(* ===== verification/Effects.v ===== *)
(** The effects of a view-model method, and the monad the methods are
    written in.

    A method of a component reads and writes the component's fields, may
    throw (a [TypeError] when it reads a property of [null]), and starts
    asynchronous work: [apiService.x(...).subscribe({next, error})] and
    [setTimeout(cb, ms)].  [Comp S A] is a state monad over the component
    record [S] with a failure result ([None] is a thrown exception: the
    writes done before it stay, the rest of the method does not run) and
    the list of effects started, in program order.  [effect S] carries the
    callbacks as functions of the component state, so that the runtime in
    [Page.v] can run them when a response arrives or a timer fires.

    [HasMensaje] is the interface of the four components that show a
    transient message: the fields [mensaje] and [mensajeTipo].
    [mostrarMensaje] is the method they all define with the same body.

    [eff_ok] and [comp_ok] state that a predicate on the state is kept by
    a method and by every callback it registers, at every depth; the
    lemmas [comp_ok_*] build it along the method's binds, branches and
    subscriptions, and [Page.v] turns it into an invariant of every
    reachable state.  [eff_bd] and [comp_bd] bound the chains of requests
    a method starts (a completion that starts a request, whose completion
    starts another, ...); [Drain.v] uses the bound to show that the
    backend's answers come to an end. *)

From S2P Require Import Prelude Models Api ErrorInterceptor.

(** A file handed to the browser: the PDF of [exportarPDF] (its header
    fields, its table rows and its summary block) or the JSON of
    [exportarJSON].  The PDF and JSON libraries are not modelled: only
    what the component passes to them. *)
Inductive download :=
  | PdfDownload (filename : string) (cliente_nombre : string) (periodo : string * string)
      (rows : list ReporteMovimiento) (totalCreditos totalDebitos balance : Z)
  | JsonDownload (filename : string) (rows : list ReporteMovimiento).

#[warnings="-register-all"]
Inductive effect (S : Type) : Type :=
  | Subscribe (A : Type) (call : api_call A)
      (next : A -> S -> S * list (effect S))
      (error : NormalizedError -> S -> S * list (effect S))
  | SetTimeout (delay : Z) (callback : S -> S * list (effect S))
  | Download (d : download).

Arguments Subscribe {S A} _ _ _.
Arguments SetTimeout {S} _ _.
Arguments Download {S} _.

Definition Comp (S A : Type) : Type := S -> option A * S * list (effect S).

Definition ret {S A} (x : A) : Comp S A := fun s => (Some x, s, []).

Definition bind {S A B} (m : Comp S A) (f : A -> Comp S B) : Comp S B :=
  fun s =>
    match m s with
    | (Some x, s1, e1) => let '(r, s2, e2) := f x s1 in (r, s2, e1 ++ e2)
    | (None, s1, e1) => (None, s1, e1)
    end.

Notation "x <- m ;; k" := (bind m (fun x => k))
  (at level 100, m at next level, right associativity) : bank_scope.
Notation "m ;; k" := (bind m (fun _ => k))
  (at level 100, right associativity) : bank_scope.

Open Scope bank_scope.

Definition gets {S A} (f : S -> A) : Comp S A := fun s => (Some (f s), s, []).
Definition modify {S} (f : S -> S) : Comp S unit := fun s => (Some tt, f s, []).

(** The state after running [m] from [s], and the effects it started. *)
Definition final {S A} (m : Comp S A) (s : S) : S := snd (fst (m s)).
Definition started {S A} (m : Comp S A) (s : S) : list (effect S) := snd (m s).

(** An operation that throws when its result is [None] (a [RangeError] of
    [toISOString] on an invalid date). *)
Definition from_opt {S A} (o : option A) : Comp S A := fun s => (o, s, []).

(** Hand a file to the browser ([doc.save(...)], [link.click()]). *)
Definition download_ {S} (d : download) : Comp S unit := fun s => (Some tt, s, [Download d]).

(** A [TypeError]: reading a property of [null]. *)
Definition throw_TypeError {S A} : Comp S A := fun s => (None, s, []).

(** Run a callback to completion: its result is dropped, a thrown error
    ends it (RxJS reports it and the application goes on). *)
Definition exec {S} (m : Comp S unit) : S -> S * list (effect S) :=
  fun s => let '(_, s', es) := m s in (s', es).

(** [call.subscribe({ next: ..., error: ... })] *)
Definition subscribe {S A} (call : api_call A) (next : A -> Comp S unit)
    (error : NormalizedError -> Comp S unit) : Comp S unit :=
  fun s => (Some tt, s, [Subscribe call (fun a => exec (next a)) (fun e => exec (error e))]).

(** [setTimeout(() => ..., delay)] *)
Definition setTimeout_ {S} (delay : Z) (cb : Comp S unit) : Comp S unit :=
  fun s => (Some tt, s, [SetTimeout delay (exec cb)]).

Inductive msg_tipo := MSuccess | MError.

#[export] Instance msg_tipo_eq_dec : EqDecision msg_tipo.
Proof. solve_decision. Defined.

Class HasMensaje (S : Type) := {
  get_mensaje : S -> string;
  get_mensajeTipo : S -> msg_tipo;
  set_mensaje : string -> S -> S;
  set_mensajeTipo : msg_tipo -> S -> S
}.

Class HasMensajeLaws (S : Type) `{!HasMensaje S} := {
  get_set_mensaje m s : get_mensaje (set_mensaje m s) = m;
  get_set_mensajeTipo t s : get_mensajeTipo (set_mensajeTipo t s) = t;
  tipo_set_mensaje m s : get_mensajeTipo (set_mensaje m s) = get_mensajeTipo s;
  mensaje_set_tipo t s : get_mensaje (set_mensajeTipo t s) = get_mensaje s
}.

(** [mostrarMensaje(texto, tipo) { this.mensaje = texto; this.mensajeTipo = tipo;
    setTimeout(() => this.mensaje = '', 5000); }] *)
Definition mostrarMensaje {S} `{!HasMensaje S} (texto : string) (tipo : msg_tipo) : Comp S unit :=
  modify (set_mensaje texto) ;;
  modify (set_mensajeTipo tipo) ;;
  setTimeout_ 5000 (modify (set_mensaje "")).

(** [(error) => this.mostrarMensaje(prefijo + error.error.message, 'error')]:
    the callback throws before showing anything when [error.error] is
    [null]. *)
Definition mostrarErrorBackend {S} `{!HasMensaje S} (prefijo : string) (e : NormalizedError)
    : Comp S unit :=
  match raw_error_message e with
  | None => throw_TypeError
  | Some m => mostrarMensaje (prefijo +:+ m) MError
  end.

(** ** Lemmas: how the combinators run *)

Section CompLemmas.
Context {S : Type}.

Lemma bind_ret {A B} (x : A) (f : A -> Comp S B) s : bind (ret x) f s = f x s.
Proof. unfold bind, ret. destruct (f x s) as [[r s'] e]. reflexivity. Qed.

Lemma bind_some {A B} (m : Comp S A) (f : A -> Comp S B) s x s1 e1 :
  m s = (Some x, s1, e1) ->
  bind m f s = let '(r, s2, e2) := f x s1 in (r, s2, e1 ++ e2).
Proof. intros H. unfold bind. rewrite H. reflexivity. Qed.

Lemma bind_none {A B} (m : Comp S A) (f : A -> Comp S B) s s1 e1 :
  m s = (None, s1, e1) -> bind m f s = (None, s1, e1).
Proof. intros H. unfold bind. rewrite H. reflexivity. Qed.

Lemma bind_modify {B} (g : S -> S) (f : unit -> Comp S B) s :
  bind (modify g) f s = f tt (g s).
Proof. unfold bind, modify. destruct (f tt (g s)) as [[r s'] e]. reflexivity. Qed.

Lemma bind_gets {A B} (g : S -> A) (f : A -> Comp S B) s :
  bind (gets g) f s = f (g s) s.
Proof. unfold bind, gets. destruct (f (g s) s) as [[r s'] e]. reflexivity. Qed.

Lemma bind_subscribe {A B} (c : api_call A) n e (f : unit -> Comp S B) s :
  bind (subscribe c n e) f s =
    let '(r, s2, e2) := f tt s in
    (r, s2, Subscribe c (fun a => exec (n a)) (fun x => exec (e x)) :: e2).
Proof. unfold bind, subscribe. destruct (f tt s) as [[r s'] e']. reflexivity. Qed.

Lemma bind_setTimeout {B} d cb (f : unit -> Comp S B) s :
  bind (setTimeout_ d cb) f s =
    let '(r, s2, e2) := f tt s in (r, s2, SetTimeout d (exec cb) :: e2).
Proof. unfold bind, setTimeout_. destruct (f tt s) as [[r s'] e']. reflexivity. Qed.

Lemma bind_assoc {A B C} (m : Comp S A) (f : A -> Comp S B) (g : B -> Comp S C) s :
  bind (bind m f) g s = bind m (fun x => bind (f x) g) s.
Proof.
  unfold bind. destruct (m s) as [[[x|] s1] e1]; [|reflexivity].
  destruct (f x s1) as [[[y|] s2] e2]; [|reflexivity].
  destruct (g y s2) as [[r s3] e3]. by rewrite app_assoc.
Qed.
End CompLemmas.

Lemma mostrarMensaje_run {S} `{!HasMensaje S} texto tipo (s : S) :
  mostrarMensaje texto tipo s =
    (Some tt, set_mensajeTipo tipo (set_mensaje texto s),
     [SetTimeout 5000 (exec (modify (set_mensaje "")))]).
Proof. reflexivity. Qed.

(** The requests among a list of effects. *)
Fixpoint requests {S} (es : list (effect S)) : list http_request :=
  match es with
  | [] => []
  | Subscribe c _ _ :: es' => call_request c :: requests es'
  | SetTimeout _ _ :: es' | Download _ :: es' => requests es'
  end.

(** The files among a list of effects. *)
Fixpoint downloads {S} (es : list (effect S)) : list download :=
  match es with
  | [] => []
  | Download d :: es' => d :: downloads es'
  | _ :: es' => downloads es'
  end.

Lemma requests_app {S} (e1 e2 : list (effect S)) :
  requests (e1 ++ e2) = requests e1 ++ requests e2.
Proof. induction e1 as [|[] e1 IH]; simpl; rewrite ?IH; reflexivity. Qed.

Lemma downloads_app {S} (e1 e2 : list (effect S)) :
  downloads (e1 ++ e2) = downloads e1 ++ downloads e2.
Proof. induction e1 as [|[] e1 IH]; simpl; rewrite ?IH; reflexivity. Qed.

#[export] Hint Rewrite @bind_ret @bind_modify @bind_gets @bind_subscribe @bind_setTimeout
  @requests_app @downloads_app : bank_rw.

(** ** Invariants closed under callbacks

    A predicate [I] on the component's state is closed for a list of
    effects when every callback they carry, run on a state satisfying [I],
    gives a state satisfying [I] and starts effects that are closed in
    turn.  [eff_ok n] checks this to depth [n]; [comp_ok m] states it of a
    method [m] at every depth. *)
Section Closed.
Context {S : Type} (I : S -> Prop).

========

* _Your goal_:
In the listing above, find every line with the word "filename" and copy it out.

* _Reply_:
  | PdfDownload (filename : string) (cliente_nombre : string) (periodo : string * string)
  | JsonDownload (filename : string) (rows : list ReporteMovimiento).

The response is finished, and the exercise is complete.